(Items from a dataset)
== Segment start ==

(** * PLCO documentation build helpers: index aggregation and local build driver

    A shallow embedding of [build_index.py] and [build_local.py].

    Strings are Rocq [string]s.  Python compares [str] values by code point,
    which for text in UTF-8 is the byte order of [String.compare].  A name
    outside ASCII is its UTF-8 bytes; [str.isdigit] and [int] decode them and
    consult the tables of Unicode 14.0, the version of CPython 3.11, whose
    default limit of 4300 digits on the literals of [int] is modelled too.

    Everything the scripts observe of the outside world (the results of
    [glob], the generated documentation tree, the outcome of the external
    WIDOCO run, of the template engine and of file writes) is an explicit
    input of the model. *)

From Stdlib Require Import ZArith String Ascii List Lia Bool Permutation Sorted.
From Stdlib Require Import RelationClasses.
Import ListNotations.
Local Open Scope string_scope.
Local Open Scope list_scope.

(** ** Python primitives *)

Module Py.

(** Exceptions the scripts can meet.  [KeyboardInterrupt] and [SystemExit]
    (raised by [sys.exit]) are outside [Exception]: [except Exception] does
    not catch them. *)
Inductive exn : Type :=
| AttributeError
| ValueError
| IndexError
| NotADirectoryError
| OSError
| FileNotFoundError
| TimeoutExpired
| TemplateError
| KeyboardInterrupt
| SystemExit (code : Z).

(** [isinstance(e, Exception)] *)
Definition is_Exception (e : exn) : bool :=
  match e with
  | KeyboardInterrupt | SystemExit _ => false
  | _ => true
  end.

Inductive result (A : Type) : Type :=
| Ok (a : A)
| Raise (e : exn).
Arguments Ok {A} a.
Arguments Raise {A} e.

Definition bind {A B : Type} (r : result A) (k : A -> result B) : result B :=
  match r with
  | Ok a => k a
  | Raise e => Raise e
  end.

Notation "x <- r ;; k" := (bind r (fun x => k))
  (at level 61, r at next level, right associativity).

(** [for x in xs: st = body st x], stopping at the first exception. *)
Fixpoint for_each {A S : Type} (body : S -> A -> result S) (xs : list A) (st : S)
  : result S :=
  match xs with
  | [] => Ok st
  | x :: xs' => st' <- body st x ;; for_each body xs' st'
  end.

(** [[f(x) for x in xs]], stopping at the first exception. *)
Fixpoint map_result {A B : Type} (f : A -> result B) (xs : list A) : result (list B) :=
  match xs with
  | [] => Ok []
  | x :: xs' => y <- f x ;; ys <- map_result f xs' ;; Ok (y :: ys)
  end.

(** [[x for x in xs if p(x)]], where the test may raise. *)
Fixpoint filter_result {A : Type} (p : A -> result bool) (xs : list A) : result (list A) :=
  match xs with
  | [] => Ok []
  | x :: xs' =>
      b <- p x ;; ys <- filter_result p xs' ;; Ok (if b then x :: ys else ys)
  end.

(** *** Strings *)

Fixpoint strip_prefix (p s : string) : option string :=
  match p with
  | EmptyString => Some s
  | String a p' =>
      match s with
      | String b s' => if Ascii.eqb a b then strip_prefix p' s' else None
      | EmptyString => None
      end
  end.

(** [s.endswith(suffix)] *)
Definition endswith (s suffix : string) : bool :=
  let n := String.length s in
  let k := String.length suffix in
  (k <=? n)%nat && String.eqb (substring (n - k) k s) suffix.

(** The longest prefix without a slash, and what follows it. *)
Fixpoint span_not_slash (s : string) : string * string :=
  match s with
  | EmptyString => (EmptyString, EmptyString)
  | String c s' =>
      if Ascii.eqb c "/" then (EmptyString, s)
      else let (m, r) := span_not_slash s' in (String c m, r)
  end.

(** [re.match] of the pattern ontology/{type}/GROUP/GROUP at the start of
    [source], where GROUP is a greedy run of characters other than the slash:
    groups 1 and 2, or [None] when the pattern does not match.  [type] is
    modules or demo and holds no regex metacharacter. *)
Definition re_match (type source : string) : option (string * string) :=
  match strip_prefix ("ontology/" ++ type ++ "/") source with
  | None => None
  | Some rest =>
      let (g1, rest1) := span_not_slash rest in
      match rest1 with
      | String c rest2 =>
          if Ascii.eqb c "/"
          then let (g2, _) := span_not_slash rest2 in Some (g1, g2)
          else None
      | EmptyString => None
      end
  end.

(** [s.split(sep)] for a one-character separator. *)
Fixpoint split (sep : ascii) (s : string) : list string :=
  match s with
  | EmptyString => [EmptyString]
  | String c s' =>
      if Ascii.eqb c sep then EmptyString :: split sep s'
      else match split sep s' with
           | [] => [String c EmptyString]
           | w :: ws => String c w :: ws
           end
  end.

Definition is_ascii_digit (c : ascii) : bool :=
  let n := nat_of_ascii c in (48 <=? n)%nat && (n <=? 57)%nat.

(** *** Characters

    A [str] is held as its UTF-8 bytes (file names are decoded from UTF-8).
    [decode_first] reads the first character: its code point and the bytes
    after it, or [None] where the bytes are not the UTF-8 form of a character
    (such a byte reaches Python as a lone surrogate, which is no digit, no
    white space and nothing [int] accepts). *)

Definition continuation (c : ascii) : option N :=
  let b := N_of_ascii c in
  if ((128 <=? b) && (b <=? 191))%N then Some (b - 128)%N else None.

Definition decode_first (s : string) : option (N * string) :=
  match s with
  | EmptyString => None
  | String c0 s1 =>
      let b0 := N_of_ascii c0 in
      if (b0 <? 128)%N then Some (b0, s1)
      else if ((194 <=? b0) && (b0 <=? 223))%N then
        match s1 with
        | String c1 s2 =>
            match continuation c1 with
            | Some x1 => Some (((b0 - 192) * 64 + x1)%N, s2)
            | None => None
            end
        | EmptyString => None
        end
      else if ((224 <=? b0) && (b0 <=? 239))%N then
        match s1 with
        | String c1 (String c2 s3) =>
            match continuation c1, continuation c2 with
            | Some x1, Some x2 =>
                let cp := ((b0 - 224) * 4096 + x1 * 64 + x2)%N in
                if ((2048 <=? cp) && negb ((55296 <=? cp) && (cp <=? 57343)))%N
                then Some (cp, s3) else None
            | _, _ => None
            end
        | _ => None
        end
      else if ((240 <=? b0) && (b0 <=? 244))%N then
        match s1 with
        | String c1 (String c2 (String c3 s4)) =>
            match continuation c1, continuation c2, continuation c3 with
            | Some x1, Some x2, Some x3 =>
                let cp := ((b0 - 240) * 262144 + x1 * 4096 + x2 * 64 + x3)%N in
                if ((65536 <=? cp) && (cp <=? 1114111))%N
                then Some (cp, s4) else None
            | _, _, _ => None
            end
        | _ => None
        end
      else None
  end.

Definition in_ranges (cp : N) (table : list (N * N)) : bool :=
  existsb (fun r => ((fst r <=? cp) && (cp <=? snd r))%N) table.

(** The characters for which [str.isdigit] holds: the decimal digits of all
    scripts and the other digit characters such as superscripts (Unicode
    14.0, the database of CPython 3.11), as ranges of code points. *)
Definition digit_ranges : list (N * N) :=
  [(48, 57); (178, 179); (185, 185); (1632, 1641); (1776, 1785);
   (1984, 1993); (2406, 2415); (2534, 2543); (2662, 2671); (2790, 2799);
   (2918, 2927); (3046, 3055); (3174, 3183); (3302, 3311); (3430, 3439);
   (3558, 3567); (3664, 3673); (3792, 3801); (3872, 3881); (4160, 4169);
   (4240, 4249); (4969, 4977); (6112, 6121); (6160, 6169); (6470, 6479);
   (6608, 6618); (6784, 6793); (6800, 6809); (6992, 7001); (7088, 7097);
   (7232, 7241); (7248, 7257); (8304, 8304); (8308, 8313); (8320, 8329);
   (9312, 9320); (9332, 9340); (9352, 9360); (9450, 9450); (9461, 9469);
   (9471, 9471); (10102, 10110); (10112, 10120); (10122, 10130);
   (42528, 42537); (43216, 43225); (43264, 43273); (43472, 43481);
   (43504, 43513); (43600, 43609); (44016, 44025); (65296, 65305);
   (66720, 66729); (68160, 68163); (68912, 68921); (69216, 69224);
   (69714, 69722); (69734, 69743); (69872, 69881); (69942, 69951);
   (70096, 70105); (70384, 70393); (70736, 70745); (70864, 70873);
   (71248, 71257); (71360, 71369); (71472, 71481); (71904, 71913);
   (72016, 72025); (72784, 72793); (73040, 73049); (73120, 73129);
   (92768, 92777); (92864, 92873); (93008, 93017); (120782, 120831);
   (123200, 123209); (123632, 123641); (125264, 125273); (127232, 127242);
   (130032, 130041)]%N.

(** The decimal digits, those that [int] reads; each range holds the digits
    0 to 9 in order, once or several times. *)
Definition decimal_ranges : list (N * N) :=
  [(48, 57); (1632, 1641); (1776, 1785); (1984, 1993); (2406, 2415);
   (2534, 2543); (2662, 2671); (2790, 2799); (2918, 2927); (3046, 3055);
   (3174, 3183); (3302, 3311); (3430, 3439); (3558, 3567); (3664, 3673);
   (3792, 3801); (3872, 3881); (4160, 4169); (4240, 4249); (6112, 6121);
   (6160, 6169); (6470, 6479); (6608, 6617); (6784, 6793); (6800, 6809);
   (6992, 7001); (7088, 7097); (7232, 7241); (7248, 7257); (42528, 42537);
   (43216, 43225); (43264, 43273); (43472, 43481); (43504, 43513);
   (43600, 43609); (44016, 44025); (65296, 65305); (66720, 66729);
   (68912, 68921); (69734, 69743); (69872, 69881); (69942, 69951);
   (70096, 70105); (70384, 70393); (70736, 70745); (70864, 70873);
   (71248, 71257); (71360, 71369); (71472, 71481); (71904, 71913);
   (72016, 72025); (72784, 72793); (73040, 73049); (73120, 73129);
   (92768, 92777); (92864, 92873); (93008, 93017); (120782, 120831);
   (123200, 123209); (123632, 123641); (125264, 125273); (130032, 130041)]%N.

== Segment end ==

Return a copy of each line in the entries that carries the string "Some".

  | EmptyString => Some s
  | Some rest =>
          then let (g2, _) := span_not_slash rest2 in Some (g1, g2)
  if ((128 <=? b) && (b <=? 191))%N then Some (b - 128)%N else None.
      if (b0 <? 128)%N then Some (b0, s1)
            | Some x1 => Some (((b0 - 192) * 64 + x1)%N, s2)
            | Some x1, Some x2 =>
                then Some (cp, s3) else None
            | Some x1, Some x2, Some x3 =>
                then Some (cp, s4) else None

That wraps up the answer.